→ **Collected data entries**:
....
Lemma thread_count_invariance_witness :
  (gemm_csr_drm_as_drm_omp [(1, 2); (0, 0); (1, 1)] double 3 3
     [0; 2; 2; 3] [0; 1; 2] [of_int 1; of_int 2; of_int 3]
     (identity3 double) 3 (repeat zero 9) 3 2
   = gemm_csr_drm_as_drm double 3 3
       [0; 2; 2; 3] [0; 1; 2] [of_int 1; of_int 2; of_int 3]
       (identity3 double) 3 (repeat zero 9) 3 2 /\
   gemm_csr_drm_as_drm_omp [(1, 2); (0, 0); (1, 1)] double 3 3
     [0; 2; 2; 3] [0; 1; 2] [of_int 1; of_int 2; of_int 3]
     (identity3 double) 3 (repeat zero 9) 3 2
   = gemm_csr_drm_as_drm_omp [(0, 0); (0, 1); (0, 2)] double 3 3
       [0; 2; 2; 3] [0; 1; 2] [of_int 1; of_int 2; of_int 3]
       (identity3 double) 3 (repeat zero 9) 3 1) /\
  (gemm_csr_drm_as_dcm_omp zero [(1, 2); (0, 0); (1, 1)] double 3 3
     [0; 2; 2; 3] [0; 1; 2] [of_int 1; of_int 2; of_int 3]
     (identity3 double) 3 (repeat zero 9) 3 2
   = gemm_csr_drm_as_dcm zero double 3 3
       [0; 2; 2; 3] [0; 1; 2] [of_int 1; of_int 2; of_int 3]
       (identity3 double) 3 (repeat zero 9) 3 2 /\
   gemm_csr_drm_as_dcm_omp zero [(1, 2); (0, 0); (1, 1)] double 3 3
     [0; 2; 2; 3] [0; 1; 2] [of_int 1; of_int 2; of_int 3]
     (identity3 double) 3 (repeat zero 9) 3 2
   = gemm_csr_drm_as_dcm_omp zero [(0, 0); (0, 1); (0, 2)] double 3 3
       [0; 2; 2; 3] [0; 1; 2] [of_int 1; of_int 2; of_int 3]
       (identity3 double) 3 (repeat zero 9) 3 1).
Proof.
  assert (Hs : dynamic_schedule 2 0 3 [(1, 2); (0, 0); (1, 1)]).
  { split.
    - apply perm_trans with [0; 2; 1]; [apply perm_swap|apply perm_skip, perm_swap].
    - repeat constructor; simpl; lia. }
  assert (Hs' : dynamic_schedule 1 0 3 [(0, 0); (0, 1); (0, 2)]).
  { split.
    - apply Permutation_refl.
    - repeat constructor; simpl; lia. }
  split.
  - apply (proj1 thread_count_invariance double 3 3 [0; 2; 2; 3] [0; 1; 2]
             [of_int 1; of_int 2; of_int 3] (identity3 double) (repeat zero 9) 3 3
             [(1, 2); (0, 0); (1, 1)] [(0, 0); (0, 1); (0, 2)] 2 1);
      [lia|exact Hs|exact Hs'].
  - apply (proj2 (proj2 (proj2 thread_count_invariance)) zero double 3 3
             [0; 2; 2; 3] [0; 1; 2] [of_int 1; of_int 2; of_int 3] (identity3 double)
             (repeat zero 9) 3 3 [(1, 2); (0, 0); (1, 1)] [(0, 0); (0, 1); (0, 2)] 2 1);
      [lia|lia|exact Hs|exact Hs'].
Defined.

(** * Further properties of the kernels *)

(** ** Accumulate mode adds to the output it is given *)

Lemma in_slice_length n base (C C' : list real) q :
  length C' = length C -> in_slice n base C' q = in_slice n base C q.
Proof. intros H. unfold in_slice. now rewrite H. Qed.

Lemma in_slice_disjoint n ldc (C : list real) i i' q :
  n <= ldc -> i <> i' ->
  in_slice n (i * ldc) C q = true -> in_slice n (i' * ldc) C q = false.
Proof.
  intros Hn Hne. unfold in_slice.
  destruct (Z.leb_spec (i * ldc) q), (Z.ltb_spec q (i * ldc + n)),
    (Z.leb_spec (i' * ldc) q), (Z.ltb_spec q (i' * ldc + n));
    cbn [andb]; try reflexivity; try discriminate.
  exfalso. nia.
Qed.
....
→ **Task directions**:
The entries above are to be retyped exactly, with nothing left out.

→ **Answer box**:
Lemma thread_count_invariance_witness :
  (gemm_csr_drm_as_drm_omp [(1, 2); (0, 0); (1, 1)] double 3 3
     [0; 2; 2; 3] [0; 1; 2] [of_int 1; of_int 2; of_int 3]
     (identity3 double) 3 (repeat zero 9) 3 2
   = gemm_csr_drm_as_drm double 3 3
       [0; 2; 2; 3] [0; 1; 2] [of_int 1; of_int 2; of_int 3]
       (identity3 double) 3 (repeat zero 9) 3 2 /\
   gemm_csr_drm_as_drm_omp [(1, 2); (0, 0); (1, 1)] double 3 3
     [0; 2; 2; 3] [0; 1; 2] [of_int 1; of_int 2; of_int 3]
     (identity3 double) 3 (repeat zero 9) 3 2
   = gemm_csr_drm_as_drm_omp [(0, 0); (0, 1); (0, 2)] double 3 3
       [0; 2; 2; 3] [0; 1; 2] [of_int 1; of_int 2; of_int 3]
       (identity3 double) 3 (repeat zero 9) 3 1) /\
  (gemm_csr_drm_as_dcm_omp zero [(1, 2); (0, 0); (1, 1)] double 3 3
     [0; 2; 2; 3] [0; 1; 2] [of_int 1; of_int 2; of_int 3]
     (identity3 double) 3 (repeat zero 9) 3 2
   = gemm_csr_drm_as_dcm zero double 3 3
       [0; 2; 2; 3] [0; 1; 2] [of_int 1; of_int 2; of_int 3]
       (identity3 double) 3 (repeat zero 9) 3 2 /\
   gemm_csr_drm_as_dcm_omp zero [(1, 2); (0, 0); (1, 1)] double 3 3
     [0; 2; 2; 3] [0; 1; 2] [of_int 1; of_int 2; of_int 3]
     (identity3 double) 3 (repeat zero 9) 3 2
   = gemm_csr_drm_as_dcm_omp zero [(0, 0); (0, 1); (0, 2)] double 3 3
       [0; 2; 2; 3] [0; 1; 2] [of_int 1; of_int 2; of_int 3]
       (identity3 double) 3 (repeat zero 9) 3 1).
Proof.
  assert (Hs : dynamic_schedule 2 0 3 [(1, 2); (0, 0); (1, 1)]).
  { split.
    - apply perm_trans with [0; 2; 1]; [apply perm_swap|apply perm_skip, perm_swap].
    - repeat constructor; simpl; lia. }
  assert (Hs' : dynamic_schedule 1 0 3 [(0, 0); (0, 1); (0, 2)]).
  { split.
    - apply Permutation_refl.
    - repeat constructor; simpl; lia. }
  split.
  - apply (proj1 thread_count_invariance double 3 3 [0; 2; 2; 3] [0; 1; 2]
             [of_int 1; of_int 2; of_int 3] (identity3 double) (repeat zero 9) 3 3
             [(1, 2); (0, 0); (1, 1)] [(0, 0); (0, 1); (0, 2)] 2 1);
      [lia|exact Hs|exact Hs'].
  - apply (proj2 (proj2 (proj2 thread_count_invariance)) zero double 3 3
             [0; 2; 2; 3] [0; 1; 2] [of_int 1; of_int 2; of_int 3] (identity3 double)
             (repeat zero 9) 3 3 [(1, 2); (0, 0); (1, 1)] [(0, 0); (0, 1); (0, 2)] 2 1);
      [lia|lia|exact Hs|exact Hs'].
Defined.

(** * Further properties of the kernels *)

(** ** Accumulate mode adds to the output it is given *)

Lemma in_slice_length n base (C C' : list real) q :
  length C' = length C -> in_slice n base C' q = in_slice n base C q.
Proof. intros H. unfold in_slice. now rewrite H. Qed.

Lemma in_slice_disjoint n ldc (C : list real) i i' q :
  n <= ldc -> i <> i' ->
  in_slice n (i * ldc) C q = true -> in_slice n (i' * ldc) C q = false.
Proof.
  intros Hn Hne. unfold in_slice.
  destruct (Z.leb_spec (i * ldc) q), (Z.ltb_spec q (i * ldc + n)),
    (Z.leb_spec (i' * ldc) q), (Z.ltb_spec q (i' * ldc + n));
    cbn [andb]; try reflexivity; try discriminate.
  exfalso. nia.
Qed.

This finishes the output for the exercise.